I have looked at the solution and it simply says that if the number of 'g's and 'f's on both sides of the equation are equal, then the two expressions will be the same given the condition f(x).g(x) = 1.

However I am unable to see how that happens and have been trying to prove this. This is as far as I have come.

My attempt:

Let $f(x) = x$, then $g(x) = 1/x$

$f(f(x)) = x$

$g(g(x)) = x$

$f(g(x)) = \dfrac 1x$

$g(f(x)) = \dfrac 1x$

Then the given expressions become

$g(g(f(f(g(f(x))))) = \dfrac 1x$

$f(f(g(g(f(g(x))))) = \dfrac 1x$

This shows the expressions are equal. But I am stuck now and do not understand how to proceed from here. Trying quadratic expressions do not seem like an option as the expressions get very complex.

Any help regarding how to proceed from here would be greatly appreciated.

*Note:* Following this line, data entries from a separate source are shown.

(** ** The log of a run *)

Lemma memo_after_app log1 : ∀ memo log2,
  Trace.memo_after memo (log1 ++ log2) =
    Trace.memo_after memo log1 ≫= λ memo', Trace.memo_after memo' log2.
Proof.
  induction log1 as [|e log1 IH]; intros memo log2; [done|].
  destruct e as [| |? ? [ids|] ?|]; simpl; try apply IH.
  - by destruct memo.
  - destruct memo as [id|]; [|done]. by case_bool_decide.
Qed.

(** With an identifier memoized, a log that keeps to the memo has no lookup
    and labels issues with that identifier alone. *)
Lemma memo_after_memoized id log : ∀ memo,
  Trace.memo_after (Some id) log = Some memo →
  memo = Some id ∧
  (∀ t n reply, GetOrCreateLabel t n reply ∉ log) ∧
  (∀ i a label_ids reply,
     AssignIssue i a (Some label_ids) reply ∈ log → label_ids = [id]).
Proof.
  induction log as [|e log IH]; intros memo; simpl.
  - intros [= <-]. split; [done|]. split; intros *; set_solver.
  - destruct e as [| |? ? [ids|] ?|]; try done.
    2: case_bool_decide as Hids; [|done].
    all: intros (-> & Hlookup & Hassign)%IH; split; [done|].
    all: split; intros *; rewrite ?not_elem_of_cons, ?elem_of_cons.
    all: try (split; [done|apply Hlookup]).
    all: try (intros [[=]|Hin]; by eapply Hassign).
    intros [[= -> -> -> ->]|Hin]; [done|by eapply Hassign].
Qed.

(** A log that ends with nothing memoized has no lookup that succeeded and
    no labelled assignment. *)
Lemma memo_after_nothing log : ∀ memo,
  Trace.memo_after memo log = Some None →
  memo = None ∧
  (∀ t n id, GetOrCreateLabel t n (Ok id) ∉ log) ∧
  (∀ i a label_ids reply, AssignIssue i a (Some label_ids) reply ∉ log).
Proof.
  induction log as [|e log IH]; intros memo; simpl.
  - intros [= ->]. split; [done|]. split; intros *; set_solver.
  - destruct e as [|t n [id|err]|? ? [ids|] ?|].
    2: { destruct memo; [done|]. by intros (? & _)%memo_after_memoized. }
    3: { destruct memo as [id|]; [|done]. case_bool_decide; [|done].
         by intros (? & _)%memo_after_memoized. }
    2: destruct memo; [done|].
    all: intros (? & Hlookup & Hassign)%IH; split; [done|].
    all: split; intros *; rewrite not_elem_of_cons; (split; [done|]).
    all: first [apply Hlookup | apply Hassign].
Qed.

Lemma lookups_used_app log1 : ∀ log2,
  Trace.lookups_used log1 = true →
  Trace.lookups_used log2 = true →
  Trace.lookups_used (log1 ++ log2) = true.
Proof.
  induction log1 as [|e log1 IH]; intros log2 H1 H2; [done|].
  destruct e as [|t n [id|err]| |]; simpl in *; try by apply IH.
  destruct log1 as [|[| |? ? [ids|] ?|] log1]; try done.
  apply andb_true_iff in H1 as [Hids Hrest].
  apply andb_true_iff. split; [done|]. by apply (IH log2).
Qed.

(** In a log whose lookups are used, the call after a lookup that succeeds
    assigns an issue with the identifier found. *)
Lemma lookups_used_next before : ∀ t n id after,
  Trace.lookups_used (before ++ GetOrCreateLabel t n (Ok id) :: after) = true →
  ∃ i a reply rest, after = AssignIssue i a (Some [id]) reply :: rest.
Proof.
  induction before as [|e before IH]; intros t n id after; simpl.
  - destruct after as [|[| |i a [ids|] reply|] rest]; try done.
    intros [Hids _]%andb_true_iff. apply bool_decide_eq_true in Hids as ->.
    by eexists _, _, _, _.
  - destruct e as [|t' n' [id'|err]| |]; try apply IH.
    destruct before as [|[| |? ? [ids|] ?|] before]; try done.
    intros [_ Hrest]%andb_true_iff. by apply (IH t n id after).
Qed.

Thanks in advance, Bootstrap

  • 2
    $\begingroup$ Does the problem statement mean f(g(x))=1 when it says f.g(x)=1? $\endgroup$ Aug 2 '16 at 3:09
  • 1
    $\begingroup$ most likely, unless they mean it to be false. $\endgroup$
    – Asinomás
    Aug 2 '16 at 3:10
  • $\begingroup$ Is there any further restrictions? Because all that $f(x)g(x) = 1$ tells you is that $ g(x) = 1/f(x) $ f can send 'x' to any value. $\endgroup$ Aug 2 '16 at 3:18
  • $\begingroup$ @Brian No it only says f(x)*g(x) = 1, not f(g(x)) = 1 $\endgroup$
    – Bootstrap
    Aug 2 '16 at 3:19
  • $\begingroup$ @QthePlatypus No further restrictions are mentioned $\endgroup$
    – Bootstrap
    Aug 2 '16 at 3:20

This is false if you consider the dot to be a product. You can take $f(x)=x+1$, and $g(x)=\frac{1}{x+1}$. Then, $g(f(x))=g(x+1) = \frac{1}{f(x+1)} = \frac{1}{x+2}$ and $f(g(x))=f(\frac{1}{x+1}) = \frac{1}{x+1} + 1$, which are not the same, so $f(g(x)) \neq g(f(x))$, and similarly you will get far more unequal expressions for $g(g(f(f(g(f(x))))))$ and the other one (I don't want to expand, I hope you understand).

This is false even if the dot is a composition. For example, consider $f(x)=x-1$ and $g(x) \equiv 2$, then $f(g(x)) \equiv 1$, but $g(g(f(f(g(f(x)))))) = 2$, while $f(f(g(g(f(g(x)))))) = 0$, so again they are not equal.

So I do not know the criteria behind establishing this, but my feeling is there have to be restrictions on the way $f$ and $g$ are operating, or maybe the condition that $g(f(x)) \equiv 1$ should also be applied (then the answer is obvious).